Ein ebenfalls mögliches Szenario ist, dass der Regierungsrücktritt vom Parlament zwar verabschiedet wird, die Gerb aber mit einem anderen Ministerpräsidenten und nur in einer Koalition mit den nationalistischen Fraktionen der Patriotischen Front und der Ataka-Partei ein Kabinett bildet. Der gemeinsame Kandidat der Nationalisten, Krassimir Karakatschanow, hatte in der ersten Wahlrunde immerhin rund 15 Prozent der Stimmen erzielt. Vor einer Woche hat Karakatschanow bereits entsprechende Andeutungen gemacht: "Besser als Neuwahlen wäre eine Regierung im Rahmen des jetzigen Parlaments, die sich auf die nationalen Interessen des Landes konzentriert."

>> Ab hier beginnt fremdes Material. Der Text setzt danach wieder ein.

(** Every character of the pattern is drawn from one of the two
    alphabets. *)
Lemma pattern_loop_alphabet (f : char -> bool) (chars : str) (indices : list Z)
  (acc : str) (st : rng_state) (p : str) :
  chars <> [] -> forallb f chars = true -> forallb f SPECIAL_CHARS = true ->
  forallb f acc = true ->
  fst (pattern_loop chars indices acc st) = Ok p -> forallb f p = true.
Proof.
  intros Hne Hchars Hspecial. revert acc st.
  induction indices as [|i rest IH]; intros acc st Hacc; simpl.
  - intros [= <-]. exact Hacc.
  - unfold bind.
    assert (Hdraw : exists c st',
              (if i mod 4 =? 3 then choice SPECIAL_CHARS else choice chars) st = (Ok c, st')
              /\ f c = true).
    { destruct (i mod 4 =? 3).
      - destruct (choice_in SPECIAL_CHARS st ltac:(discriminate)) as (c & st' & Hc & Hin).
        exists c, st'. split; [exact Hc|].
        rewrite forallb_forall in Hspecial. now apply Hspecial.
      - destruct (choice_in chars st Hne) as (c & st' & Hc & Hin).
        exists c, st'. split; [exact Hc|].
        rewrite forallb_forall in Hchars. now apply Hchars. }
    destruct Hdraw as (c & st' & -> & Hfc).
    apply IH. rewrite forallb_app, Hacc. simpl. now rewrite Hfc.
Qed.

Lemma generate_unique_pattern_is_ascii (a : str) (st : rng_state) (p : str) :
  fst (generate_unique_pattern a st) = Ok p -> forallb is_ascii p = true.
Proof.
  rewrite generate_unique_pattern_reseeds.
  apply pattern_loop_alphabet; try reflexivity. discriminate.
Qed.

Lemma hex_upper_is_ascii (s : str) :
  forallb is_hex_upper s = true -> forallb is_ascii s = true.
Proof.
  induction s as [|c s IH]; [reflexivity|]. simpl. intros Hs.
  apply andb_prop in Hs as [Hc Hs]. rewrite (IH Hs), andb_true_r.
  unfold is_hex_upper in Hc. unfold is_ascii. lia.
Qed.

(** For the tiers whose separator lies outside ASCII (Godfather and
    Entity) and a member without a name attribute the round trip holds for
    every user id that UTF-8 can encode and every date that has a
    timestamp. *)
Theorem round_trip_without_name_for_unicode_separators
  (user_id tier_name : str) (d : datetime) (attrs : option dict) (st : rng_state)
  (t : Tier) (h timestamp : str) :
  lookup USER_TIERS (upper tier_name) = Some t ->
  is_ascii (separator t) = false ->
  match attrs with Some a => lookup a (lit "name") | None => None end = None ->
  create_user_hash user_id = Ok h ->
  valid_date d ->
  timestamp_str d = Ok timestamp ->
  exists key decoded_id date personal,
    fst (generate_membership_key user_id tier_name d attrs st) = Ok key /\
    validate_membership_key key =
      Ok (Valid decoded_id (upper tier_name) (id t) date personal).
Proof.
  intros Ht Hsep Hname Hh Hd Hts.
  destruct (generate_unique_pattern_returns (user_id ++ timestamp) st) as [p Hp].
  assert (Hp' : fst (generate_unique_pattern (user_id ++ timestamp) st) = Ok p)
    by now rewrite Hp.
  assert (Hpe : generate_personal_element attrs user_id = Ok (slice None (Some 2) h)).
  { unfold generate_personal_element. now rewrite Hname, Hh. }
  destruct (decode_of_encoded_key user_id tier_name d attrs st t h timestamp p _
              Ht Hh Hd Hts Hp' Hpe) as (key & Hkey & Hval).
  exists key. rewrite Hval.
  replace (contains _ (separator t)) with false; [eauto|].
  symmetry. apply not_true_is_false. intros Hc. apply contains_in in Hc.
  pose proof (generate_unique_pattern_is_ascii _ _ _ Hp') as Hascii.
  pose proof (hex_upper_is_ascii _ (create_user_hash_is_hex _ _ Hh)) as Hhascii.
  apply in_app_or in Hc as [Hc|Hc]; [|apply in_app_or in Hc as [Hc|Hc]];
    apply in_slice in Hc;
    eapply not_in_by_class in Hc; eauto.
Qed.

End PatternAlphabet.

(** The round trip of tier and rank holds exactly when the separator of
    the tier stays out of the key's segments: a key generated for a known
    tier, a user id that UTF-8 can encode and a date that has a timestamp
    decodes as valid with the upper-cased tier name and the rank of the tier
    when the separator occurs neither in the first eight characters of the
    unique pattern nor in the personal element, and as
    [Invalid key structure] otherwise. *)
Theorem round_trip_iff_separator_absent
  (U : Unicode) (H : Sha256) (R : Random) (K : Clock)
  (user_id tier_name : str) (d : datetime) (attrs : option dict) (st : rng_state)
  (t : Tier) (h timestamp p pe : str) :
  lookup USER_TIERS (upper tier_name) = Some t ->
  create_user_hash user_id = Ok h ->
  valid_date d ->
  timestamp_str d = Ok timestamp ->
  fst (generate_unique_pattern (user_id ++ timestamp) st) = Ok p ->
  generate_personal_element attrs user_id = Ok pe ->
  exists key,
    fst (generate_membership_key user_id tier_name d attrs st) = Ok key /\
    validate_membership_key key =
      if contains (slice None (Some 4) p ++ slice (Some 4) (Some 8) p ++ pe) (separator t)
      then Ok (Invalid (lit "Invalid key structure"))
      else Ok (Valid (lit "user_" ++ slice None (Some 3) h) (upper tier_name) (id t)
                 (decode_timestamp (encode_timestamp d))
                 (slice (Some (-2)) None (slice (Some 4) (Some 8) p ++ pe))).
Proof. exact (decode_of_encoded_key user_id tier_name d attrs st t h timestamp p pe). Qed.

(** The end-to-end example of the specification, with the stand-in
    library: the key of ["alice123"], an Archivist registered on 15 March
    2024 under the name ["Alice Smith"], decodes to the tier [ARCHIVIST],
    that date and the personal element ["AS"]. *)
Lemma round_trip_of_alice_smith :
  valid_date date_2024_03_15 /\
  exists key,
    fst (@generate_membership_key ascii_only toy_digest counter_random fixed_clock
           (lit "alice123") (lit "Archivist") date_2024_03_15
           (Some [(lit "name", lit "Alice Smith")]) 0) = Ok key /\
    @validate_membership_key ascii_only key =
      Ok (Valid (lit "user_B40") (lit "ARCHIVIST") 1 (Some date_2024_03_15) (lit "AS")).
Proof.
  assert (Hv : valid_date date_2024_03_15)
    by (repeat split; vm_compute; discriminate).
  split; [exact Hv|].
  exact (round_trip_iff_separator_absent ascii_only toy_digest counter_random fixed_clock
           (lit "alice123") (lit "Archivist") date_2024_03_15
           (Some [(lit "name", lit "Alice Smith")]) 0
           archivist (lit "B401EC") (lit "1710460800.0") (lit "RST,VWX>Z01#") (lit "AS")
           eq_refl eq_refl Hv eq_refl eq_refl eq_refl).
Defined.

(** A Godfather key generated with the stand-in library for a member
    without a name attribute decodes to the tier [GODFATHER] and rank 3. *)
Lemma round_trip_of_godfather_key :
  valid_date date_2024_03_15 /\
  exists key decoded_id date personal,
    fst (@generate_membership_key ascii_only toy_digest counter_random fixed_clock
           (lit "alice123") (lit "Godfather") date_2024_03_15 None 0) = Ok key /\
    @validate_membership_key ascii_only key =
      Ok (Valid decoded_id (lit "GODFATHER") 3 date personal).
Proof.
  assert (Hv : valid_date date_2024_03_15)
    by (repeat split; vm_compute; discriminate).
  split; [exact Hv|].
  exact (@round_trip_without_name_for_unicode_separators
           ascii_only toy_digest counter_random fixed_clock
           (lit "alice123") (lit "Godfather") date_2024_03_15 None 0
           godfather (lit "B401EC") (lit "1710460800.0")
           eq_refl eq_refl eq_refl eq_refl Hv eq_refl).
Defined.

(** * Further properties *)

(** ** What the checksum detects *)

Lemma sum_cons (c : Z) (l : list Z) : sum (c :: l) = c + sum l.
Proof. unfold sum. simpl. now rewrite sum_from. Qed.

Lemma weighted_sum_nil : weighted_sum [] = 0.
Proof. reflexivity. Qed.

Lemma weighted_sum_app (a b : str) :
  weighted_sum (a ++ b) = weighted_sum a + weighted_sum b + len a * sum b.
Proof.
  induction b as [|c b IH] using rev_ind.
  - rewrite app_nil_r, weighted_sum_nil. unfold sum. simpl. lia.
  - rewrite app_assoc, !weighted_sum_snoc, IH, sum_app.
    unfold len. rewrite length_app, Nat2Z.inj_add.
    replace (sum [c]) with c by (unfold sum; simpl; lia). ring.
Qed.

Lemma weighted_sum_cons (c : char) (r : str) :
  weighted_sum (c :: r) = c + weighted_sum r + sum r.
Proof.
  change (c :: r) with ([c] ++ r). rewrite weighted_sum_app.
  replace (weighted_sum [c]) with c
    by (unfold weighted_sum, enumerate, sum; simpl; lia).
  unfold len. simpl length. lia.
Qed.

Lemma calculate_checksum_of_residue (s : str) :
  calculate_checksum s = residue_checksum (weighted_sum s mod 36).
Proof.
  unfold calculate_checksum, residue_checksum. cbv zeta.
  now rewrite Z.mul_mod_idemp_l by lia.
Qed.

Lemma residue_checksum_injective (a b : Z) :
  0 <= a < 36 -> 0 <= b < 36 -> residue_checksum a = residue_checksum b -> a = b.
Proof.
  intros Ha Hb Heq. apply str_eqb_eq in Heq.
  assert (Hall : forallb (fun a => forallb (fun b =>
            implb (str_eqb (residue_checksum a) (residue_checksum b)) (a =? b))
            (range 36)) (range 36) = true) by (vm_compute; reflexivity).
  pose proof (below_by_enumeration 36 _ Hall a Ha) as Hrow. cbv beta in Hrow.
  pose proof (below_by_enumeration 36 _ Hrow b Hb) as Hab. cbv beta in Hab.
  rewrite Heq in Hab. simpl in Hab. now apply Z.eqb_eq.
Qed.

Lemma calculate_checksum_eq_iff (a b : str) :
  calculate_checksum a = calculate_checksum b <->
  weighted_sum a mod 36 = weighted_sum b mod 36.
Proof.
  rewrite !calculate_checksum_of_residue. split.
  - apply residue_checksum_injective; apply Z.mod_pos_bound; lia.
  - now intros ->.
Qed.

(** Two strings have the same checksum exactly when their weighted sums
    agree modulo 36: the checksum carries that residue and nothing else. *)
Theorem checksum_identifies_sum_modulo_36 (a b : str) :
  calculate_checksum a = calculate_checksum b <->
  weighted_sum a mod 36 = weighted_sum b mod 36.
Proof. exact (calculate_checksum_eq_iff a b). Qed.

(** Replacing the character at 1-based position [p] by another leaves the
    checksum unchanged exactly when [p] times the difference of the two
    code points is a multiple of 36, and exchanging two neighbours does so
    exactly when their code points differ by a multiple of 36. *)
Theorem checksum_misses_some_changes (before after : str) (c c' : char) :
  (calculate_checksum (before ++ c' :: after) = calculate_checksum (before ++ c :: after)
   <-> ((c' - c) * (len before + 1)) mod 36 = 0)
  /\ (calculate_checksum (before ++ c' :: c :: after) =
      calculate_checksum (before ++ c :: c' :: after)
      <-> (c - c') mod 36 = 0).
Proof.
  rewrite !calculate_checksum_eq_iff, !weighted_sum_app, !weighted_sum_cons, !sum_cons.
  split.
  - set (x := weighted_sum before + (c' + weighted_sum after + sum after)
              + len before * (c' + sum after)).
    set (y := weighted_sum before + (c + weighted_sum after + sum after)
              + len before * (c + sum after)).
    replace ((c' - c) * (len before + 1)) with (x - y) by (subst x y; ring).
    apply Z.cong_iff_0.
  - set (x := weighted_sum before
              + (c' + (c + weighted_sum after + sum after) + (c + sum after))
              + len before * (c' + (c + sum after))).
    set (y := weighted_sum before
              + (c + (c' + weighted_sum after + sum after) + (c' + sum after))
              + len before * (c + (c' + sum after))).
    replace (c - c') with (x - y) by (subst x y; ring).
    apply Z.cong_iff_0.
Qed.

Zwischen beiden Wahlgängen hatte Borissow alle Register gezogen, um das Ruder herumzureißen. Das Motto seiner Medienauftritte: entweder politische Stabilität mit Zatschewa als Präsidentin oder populistischer Kurswechsel. Dafür spricht auch das Ergebnis aus dem mit der ersten Wahlrunde am 6. November zeitgleich abgehaltenen Referendum zum Wahlrecht, bei dem sich mehr als 3,5 Millionen Bürger gegen das jetzige politische System aussprachen. Mit überwältigender Mehrheit von durchschnittlich 80 Prozent sprachen sich die Wählerinnen und Wähler für die Einführung der Mehrheitswahl und einen drastischen Einschnitt bei den Parteisubventionen aus.

Referendum

Zwar reicht die Wahlbeteiligung nicht aus, dass aus dem Referendum automatisch ein Gesetz wird, dafür aber muss das Parlament entscheiden. Die zwei größten politischen Kräfte – Gerb und BSP – haben bereits ihre Unterstützung für diese Änderung des Wahlrechts erklärt. Borissow kommentierte die Unzufriedenheit der Bürger vom politischen System, die sich im Ergebnis des Referendums niedergeschlagen hat. Er sprach sich in der Wahlnacht für Verfassungsänderungen aus, ohne auf weitere Einzelheiten einzugehen.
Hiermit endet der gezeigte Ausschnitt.